Welche Rolle spielt dabei der neue Standort in den Vereinigten Staaten?

J. Diekmann: Michigan ist das globale Epizentrum der Mobilitätsindustrie und bekannt dafür, offen für neue Ideen zu sein. Auch in den Vereinigten Staaten wird es ein Entwicklungs- und Innovationscenter geben. Für uns spielt dabei die Nähe zu innovativen Partnern, aber auch zu unseren Kunden eine wichtige Rolle.

Hierbei kommt durch unseren ersten internationalen Standort eine weitere Perspektive auf Innovation und den Umgang damit dazu. Das alles wird spannend, und es ist wichtig, diese Perspektiven zusammenzuführen und Stärken und Schwächen zu nutzen.

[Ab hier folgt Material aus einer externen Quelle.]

(* ===== verification/VmGc.v ===== *)
(** * Marking of arrays and dictionaries

    [metal_vm_gc] (kernel/core/sagelang/metal_vm.c) marks exactly the objects that
    the value stack and the scopes lead to, within the depth the model allows. *)

From stdpp Require Import base tactics numbers option strings list.
From S2P Require Import Prelude Digits CMem Float64 Vm.

Module VmGc.
Import Vm.

Section world.
Context {W : Type}.
Abbreviation vm := (Vm.vm W).
Implicit Types m : vm.

(** ** Well-formed pools *)

Definition arr_ok (a : marray) : Prop := zlen (elems a) = METAL_ARRAY_MAX_ELEMS /\ 0 <= a_count a <= METAL_ARRAY_MAX_ELEMS.
Definition dict_ok (d : mdict) : Prop :=
  zlen (key_str_idx d) = METAL_DICT_MAX_ENTRIES /\ zlen (d_values d) = METAL_DICT_MAX_ENTRIES /\ 0 <= d_count d <= METAL_DICT_MAX_ENTRIES.

Definition arrays_ok (m : vm) : Prop := zlen (arrays m) = POOL_MAX /\ 0 <= array_count m <= POOL_MAX /\ Forall arr_ok (arrays m).
Definition dicts_ok (m : vm) : Prop := zlen (dicts m) = POOL_MAX /\ 0 <= dict_count m <= POOL_MAX /\ Forall dict_ok (dicts m).

Definition scope_ok (s : scope) : Prop :=
  zlen (name_hash s) = METAL_VARS_PER_SCOPE /\ zlen (name_const_idx s) = METAL_VARS_PER_SCOPE /\
  zlen (s_values s) = METAL_VARS_PER_SCOPE /\ 0 <= s_count s <= METAL_VARS_PER_SCOPE.
Definition scopes_ok (m : vm) : Prop := zlen (scopes m) = METAL_ENV_DEPTH /\ 0 <= scope_depth m < METAL_ENV_DEPTH /\ Forall scope_ok (scopes m).
Definition stack_ok (m : vm) : Prop := zlen (stack m) = METAL_STACK_SIZE /\ 0 <= sp m <= METAL_STACK_SIZE.

(** ** Objects *)

Inductive obj := OArr (i : Z) | ODict (i : Z).

(** The object a value refers to. *)
Definition target (v : mvalue) : option obj :=
  if (as_int v <? 0) || (POOL_MAX <=? as_int v) then None
  else match mv_type v with MV_ARR => Some (OArr (as_int v)) | MV_DICT => Some (ODict (as_int v)) | _ => None end.

Definition marked (m : vm) (o : obj) : Prop :=
  match o with
  | OArr i => exists a, (arrays m).[i] = Some a /\ a_in_use a <> 0
  | ODict i => exists d, (dicts m).[i] = Some d /\ d_in_use d <> 0
  end.

(** The values an object holds. *)
Definition children (m : vm) (o : obj) : list mvalue :=
  match o with
  | OArr i => match (arrays m).[i] with Some a => take (Z.to_nat (a_count a)) (elems a) | None => [] end
  | ODict i => match (dicts m).[i] with Some d => take (Z.to_nat (d_count d)) (d_values d) | None => [] end
  end.

Inductive reach (m : vm) (v : mvalue) : obj -> Prop :=
| reach_here o : target v = Some o -> reach m v o
| reach_child o c o' : reach m v o -> c ∈ children m o -> target c = Some o' -> reach m v o'.

(** ** Marking only sets marks *)

Definition arr_le (a a' : marray) : Prop := elems a' = elems a /\ a_count a' = a_count a /\ (a_in_use a <> 0 -> a_in_use a' <> 0).
Definition dict_le (d d' : mdict) : Prop :=
  key_str_idx d' = key_str_idx d /\ d_values d' = d_values d /\ d_count d' = d_count d /\ (d_in_use d <> 0 -> d_in_use d' <> 0).
(* ===== verification/VmStr.v ===== *)
(** * The string pool of the byte-code machine

    [metal_string_intern] and [metal_string_get] of kernel/core/sagelang/metal_vm.c
    implement a table of distinct strings: each has one index, at which it is
    found again. *)

From stdpp Require Import base tactics numbers option strings list.
From S2P Require Import Prelude Digits CMem Float64 Vm.

Module VmStr.
Import Vm.

Section world.
Context {W : Type}.
Abbreviation vm := (Vm.vm W).
Implicit Types m : vm.

(** The strings of [l] one after the other from [a], each followed by a NUL. *)
Fixpoint laid (st : mem) (a : Z) (l : list (list Z)) : Prop :=
  match l with
  | [] => True
  | s :: r => (forall i x, s.[i] = Some x -> st (a + i) = x) /\ st (a + zlen s) = 0 /\ laid st (a + zlen s + 1) r
  end.

Fixpoint size (l : list (list Z)) : Z := match l with [] => 0 | s :: r => zlen s + 1 + size r end.

(** Where [s] is, when the strings are laid from [a]. *)
Fixpoint index_of (s : list Z) (a : Z) (l : list (list Z)) : option Z :=
  match l with
  | [] => None
  | t :: r => if decide (t = s) then Some a else index_of s (a + zlen t + 1) r
  end.

Definition nul_free (s : list Z) : Prop := Forall (fun c => c <> 0) s.

Record pool (m : vm) (l : list (list Z)) : Prop := {
  pool_laid : laid (strings m) 0 l;
  pool_size : string_used m = size l;
  pool_limit : size l <= METAL_STRING_POOL;
  pool_chars : Forall nul_free l }.

Lemma size_nonneg l : Z.of_nat (length l) <= size l.
Proof. induction l as [|s l IH]; cbn; [lia|]. pose proof (zlen_nonneg s). lia. Qed.

Lemma size_app l k : size (l ++ k) = size l + size k.
Proof. induction l; cbn; lia. Qed.

Lemma chars_at_string st s : forall a n, nul_free s -> (forall i x, s.[i] = Some x -> st (a + i) = x) -> st (a + zlen s) = 0 ->
  zlen s < Z.of_nat n -> chars_at n st a = Ret s.
Proof.
  induction s as [|c s IH]; intros a [|n] Hf Hs H0 Hn; cbn [chars_at].
  - pose proof (zlen_nonneg (A := Z) []). lia.
  - replace (a + zlen []) with a in H0 by (unfold zlen; cbn; lia). by rewrite H0.
  - pose proof (zlen_nonneg (c :: s)). lia.
  - apply Forall_cons in Hf as [Hc Hf]. rewrite zlen_cons in *.
    assert (st a = c) as E by (rewrite <- (Hs 0 c eq_refl); f_equal; lia).
    rewrite E, (proj2 (Z.eqb_neq c 0) Hc). rewrite (IH (a + 1) n); [done|done| |rewrite <- H0; f_equal; lia|lia].
    intros i x Hx. pose proof (zget_Some_bound _ _ _ Hx). rewrite <- (Hs (i + 1) x); [f_equal; lia|].
    apply zget_lookup. apply zget_lookup in Hx as [_ Hx]. split; [lia|]. by replace (Z.to_nat (i + 1)) with (S (Z.to_nat i)) by lia.
Qed.

Lemma index_of_bound s l : forall a j, index_of s a l = Some j -> a <= j /\ j + zlen s + 1 <= a + size l.
Proof.
  induction l as [|t l IH]; intros a j H; cbn in H; [done|]. cbn [size]. pose proof (zlen_nonneg t). pose proof (size_nonneg l).
  case_decide; [simplify_eq; lia|]. apply IH in H. lia.
Qed.

(** The string at an index is there, with its NUL. *)
Lemma laid_index st s l : forall a j, laid st a l -> index_of s a l = Some j ->
  (forall i x, s.[i] = Some x -> st (j + i) = x) /\ st (j + zlen s) = 0.
Proof.
  induction l as [|t l IH]; intros a j Hl H; cbn in H; [done|]. destruct Hl as (H1 & H2 & H3).
  case_decide; [by simplify_eq|]. eauto.
Qed.

Lemma index_of_In s l : forall a j, index_of s a l = Some j -> s ∈ l.
Proof. induction l as [|t l IH]; intros a j H; cbn in H; [done|]. case_decide; apply elem_of_cons; [by left|eauto]. Qed.

Lemma get_index m l s j : pool m l -> index_of s 0 l = Some j -> metal_string_get j m = Ret s.
Proof.
  intros [Hl Hs _ Hf] Hj. destruct (laid_index _ _ _ _ _ Hl Hj) as [H1 H2]. destruct (index_of_bound _ _ _ _ Hj).
  pose proof (zlen_nonneg s). unfold metal_string_get.
  rewrite (proj2 (Z.ltb_ge j 0)), (proj2 (Z.leb_gt (string_used m) j)) by lia. cbn [orb].
  apply chars_at_string; [|done|done|lia]. apply index_of_In in Hj. by eapply Forall_forall in Hf.
Qed.

Lemma search_index m s l : forall a n, laid (strings m) a l -> Forall nul_free l -> string_used m = a + size l -> (length l <= n)%nat ->
  intern_search n a s m = Ret (index_of s a l).
Proof.
  induction l as [|t l IH]; intros a n Hl Hf Hu Hn; cbn in Hu.
  - destruct n; cbn [intern_search]; by rewrite (proj2 (Z.ltb_ge a _)) by lia.
  - destruct n as [|n]; [cbn in Hn; lia|]. cbn in Hn. destruct Hl as (H1 & H2 & H3). apply Forall_cons in Hf as [Ht Hf].
    pose proof (zlen_nonneg t). pose proof (size_nonneg l). cbn [intern_search index_of].
    rewrite (proj2 (Z.ltb_lt a _)) by lia. rewrite (chars_at_string _ t) by (done || lia). cbn [mbind outcome_bind].
    case_decide; [by rewrite bool_decide_true|]. rewrite bool_decide_false by done. apply IH; try done; lia.
Qed.

Lemma index_of_None s l : forall a, index_of s a l = None -> s ∉ l.
Proof.
  induction l as [|t l IH]; intros a H; cbn in H; [by apply not_elem_of_nil|].
  case_decide; [done|]. apply not_elem_of_cons. eauto.
Qed.

(** Adding a string at the end. *)
Lemma laid_app st l k : forall a, laid st a (l ++ k) <-> laid st a l /\ laid st (a + size l) k.
Proof.
  induction l as [|t l IH]; intros a; cbn.
  - rewrite Z.add_0_r. tauto.
  - rewrite IH. replace (a + zlen t + 1 + size l) with (a + (zlen t + 1 + size l)) by lia. tauto.
Qed.

Lemma laid_ext st st' l : forall a, (forall i, a <= i < a + size l -> st' i = st i) -> laid st a l -> laid st' a l.
Proof.
  induction l as [|t l IH]; intros a He Hl; [done|]. destruct Hl as (H1 & H2 & H3). cbn in He.
  pose proof (zlen_nonneg t). pose proof (size_nonneg l). split_and!.
  - intros i x Hx. pose proof (zget_Some_bound _ _ _ Hx). rewrite He by lia. auto.
  - by rewrite He by lia.
  - apply IH; [|done]. intros i Hi. apply He. lia.
Qed.

Lemma index_of_app_l s l k : forall a j, index_of s a l = Some j -> index_of s a (l ++ k) = Some j.
Proof. induction l as [|t l IH]; intros a j H; cbn in *; [done|]. case_decide; auto. Qed.

Lemma index_of_app_r s l : forall a, index_of s a l = None -> index_of s a (l ++ [s]) = Some (a + size l).
Proof.
  induction l as [|t l IH]; intros a H; cbn in *; [rewrite decide_True by done; f_equal; lia|].
  case_decide; [done|]. rewrite IH by done. f_equal. lia.
Qed.

(** The memory after a string has been added at [u]. *)
Definition added (st : mem) (u : Z) (s : list Z) : mem :=
  store_le 1 (fun x => if in_block u (zlen s) x then default 0 (s.[x - u]) else st x) (u + zlen s) 0.

Lemma added_laid st u s l : u = size l -> laid st 0 l -> laid (added st u s) 0 (l ++ [s]).
Proof.
  intros -> Hl. pose proof (zlen_nonneg s). apply laid_app. split; [|split_and!; [| |done]].
  - eapply laid_ext; [|exact Hl]. intros i Hi. unfold added, in_block. rewrite store_byte, (proj2 (Z.eqb_neq _ _)) by lia.
    by rewrite (proj2 (Z.leb_gt (size l) i)) by lia.
  - intros i x Hx. pose proof (zget_Some_bound _ _ _ Hx). unfold added, in_block. rewrite store_byte, (proj2 (Z.eqb_neq _ _)) by lia.
    rewrite (proj2 (Z.leb_le _ _)), (proj2 (Z.ltb_lt _ _)) by lia. cbn [andb]. replace (0 + size l + i - size l) with i by lia. by rewrite Hx.
  - unfold added. rewrite Z.add_0_l. by rewrite store_byte, Z.eqb_refl.
Qed.

(** Interning a string that fits. *)
Lemma intern_fits m l s : pool m l -> nul_free s -> size l + zlen s + 1 <= METAL_STRING_POOL ->
  exists i st n l', metal_string_intern s m = Ret (i, with_strings st n m) /\ pool (with_strings st n m) l' /\ l `prefix_of` l' /\
    index_of s 0 l' = Some i /\ size l' <= size l + zlen s + 1.
Proof.
  intros Hp Hs Hfit. pose proof Hp as [Hl Hu Hm Hf]. unfold metal_string_intern. pose proof (size_nonneg l). pose proof (zlen_nonneg s).
  rewrite (search_index m s l) by (done || lia). cbn [mbind outcome_bind]. destruct (index_of s 0 l) as [i|] eqn:Ei.
  - exists i, (strings m), (string_used m), l. replace (with_strings _ _ m) with m by (by destruct m). split_and!; done || lia.
  - rewrite Hu, (proj2 (Z.ltb_ge _ _)) by lia. fold (added (strings m) (size l) s). eexists _, _, _, (l ++ [s]). split_and!; [done| | | |].
    + split; [by apply added_laid|..|apply Forall_app; by rewrite Forall_singleton]; rewrite size_app; cbn; lia.
    + by apply prefix_app_r.
    + by apply (index_of_app_r s l 0).
    + rewrite size_app. cbn. lia.
Qed.

(** C28: the string pool of the byte-code machine keeps a table of distinct
    strings. Interning a string already there returns its index and changes
    nothing; a new one is added when it fits with its NUL, and -1 is returned
    otherwise. After it [metal_string_get] reads the string back at the index
    returned, and every earlier string is still found, and interned, at its own. *)
Theorem intern_refines m l s :
  pool m l -> nul_free s ->
  completes (metal_string_intern s m) (fun '(i, m') =>
    (index_of s 0 l = None /\ METAL_STRING_POOL < size l + zlen s + 1 /\ i = -1 /\ pool m' l) \/
    exists l', pool m' l' /\ index_of s 0 l' = Some i /\ metal_string_get i m' = Ret s /\
      (s ∈ l -> m' = m) /\ l' = (if decide (s ∈ l) then l else l ++ [s]) /\
      forall t j, index_of t 0 l = Some j -> index_of t 0 l' = Some j /\ metal_string_get j m' = Ret t).
Proof.
  intros Hp Hs. pose proof Hp as [Hl Hu Hm Hf]. unfold metal_string_intern. pose proof (size_nonneg l). pose proof (zlen_nonneg s).
  rewrite (search_index m s l) by (done || lia). cbn [mbind outcome_bind].
  destruct (index_of s 0 l) as [i|] eqn:Ei.
  - apply completes_Ret. right. pose proof (index_of_In _ _ _ _ Ei). exists l. rewrite decide_True by done. split_and!; eauto using get_index.
  - rewrite Hu. assert (s ∉ l) as Hin by (by apply index_of_None in Ei). destruct (Z.ltb_spec METAL_STRING_POOL (size l + zlen s + 1)).
    + apply completes_Ret. left. by split_and!.
    + fold (added (strings m) (size l) s). apply completes_Ret. right. exists (l ++ [s]). rewrite decide_False by done.
      match goal with |- pool ?m' _ /\ _ => assert (pool m' (l ++ [s])) as Hp' end.
      { split; [by apply added_laid|..|apply Forall_app; by rewrite Forall_singleton]; rewrite size_app; cbn; lia. }
      pose proof (index_of_app_r s l 0 Ei) as Hi. split_and!; eauto using get_index, index_of_app_l; done.
Qed.

End world.

(** The pool with one string. *)
Definition ex_strings : vm unit := with_strings (added mem_zero 0 [97; 98]) 3 (metal_vm_init tt).

Lemma ex_strings_pool : pool ex_strings [[97; 98]].
Proof. split; [by apply (added_laid _ _ _ [])|done|done|]. repeat constructor; done. Qed.

Lemma intern_refines_witness :
  pool ex_strings [[97; 98]] /\
  completes (metal_string_intern [99] ex_strings) (fun '(i, m') => metal_string_get i m' = Ret [99] /\ metal_string_get 0 m' = Ret [97; 98]).
Proof.
  split; [exact ex_strings_pool|].
  eapply completes_mono; [apply (intern_refines _ _ [99] ex_strings_pool); by repeat constructor|].
  intros [i m'] [(_ & H & _)|(l' & _ & _ & Hg & _ & _ & Ho)]; [by vm_compute in H|]. split; [done|]. by apply (Ho [97; 98] 0).
Defined.
End VmStr.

So birgt dieser neue Standort jedenfalls eine wichtige Perspektive und große Chance.

Wie sieht die Zukunft für die Innovationskultur bei CustomCells aus?

J. Diekmann: Innovation kommt nicht nur von innen, schließlich orientiert sie sich an den Veränderungen der Welt und des Marktes. Für uns steht fest, dass einige Bereiche in der nahen Zukunft besonders wichtig werden – hier ist nationale und internationale Zusammenarbeit mit anderen innovativen Unternehmen gefragt. Für die Batterieindustrie geht es kurzfristig unter anderem um die Realisierung der Nutzung fortschrittlicher Materialien für siliziumbasierte Anoden und deren bestmöglicher Einsatz. Aber auch um neue Prozesstechnologie, für eine effiziente Produktion. Langfristig spielen natürlich neue Zelltechnologien wie Festkörperbatterien eine Rolle. Dabei müssen sich Unternehmen auch etwas trauen, unter anderem durch die mangelnde Förderung und regulatorische Hürden. Denn in all diesen Technologien liegen enorme Chancen, die neue Wege für die Mobilität eröffnen. Innovation ist die einzige Chance, in einen etablierten und von anderen dominierten Markt erfolgreich einzudringen und sich zu behaupten. Die europäische Position darf sich nicht alleine über Produktionsmenge begründen, sondern muss ohne Angst durch innovative Stärke entstehen.

 E. Gandert © privat  Das Interview führte Dr. Etwina Gandert, Chefredakteurin CITplus.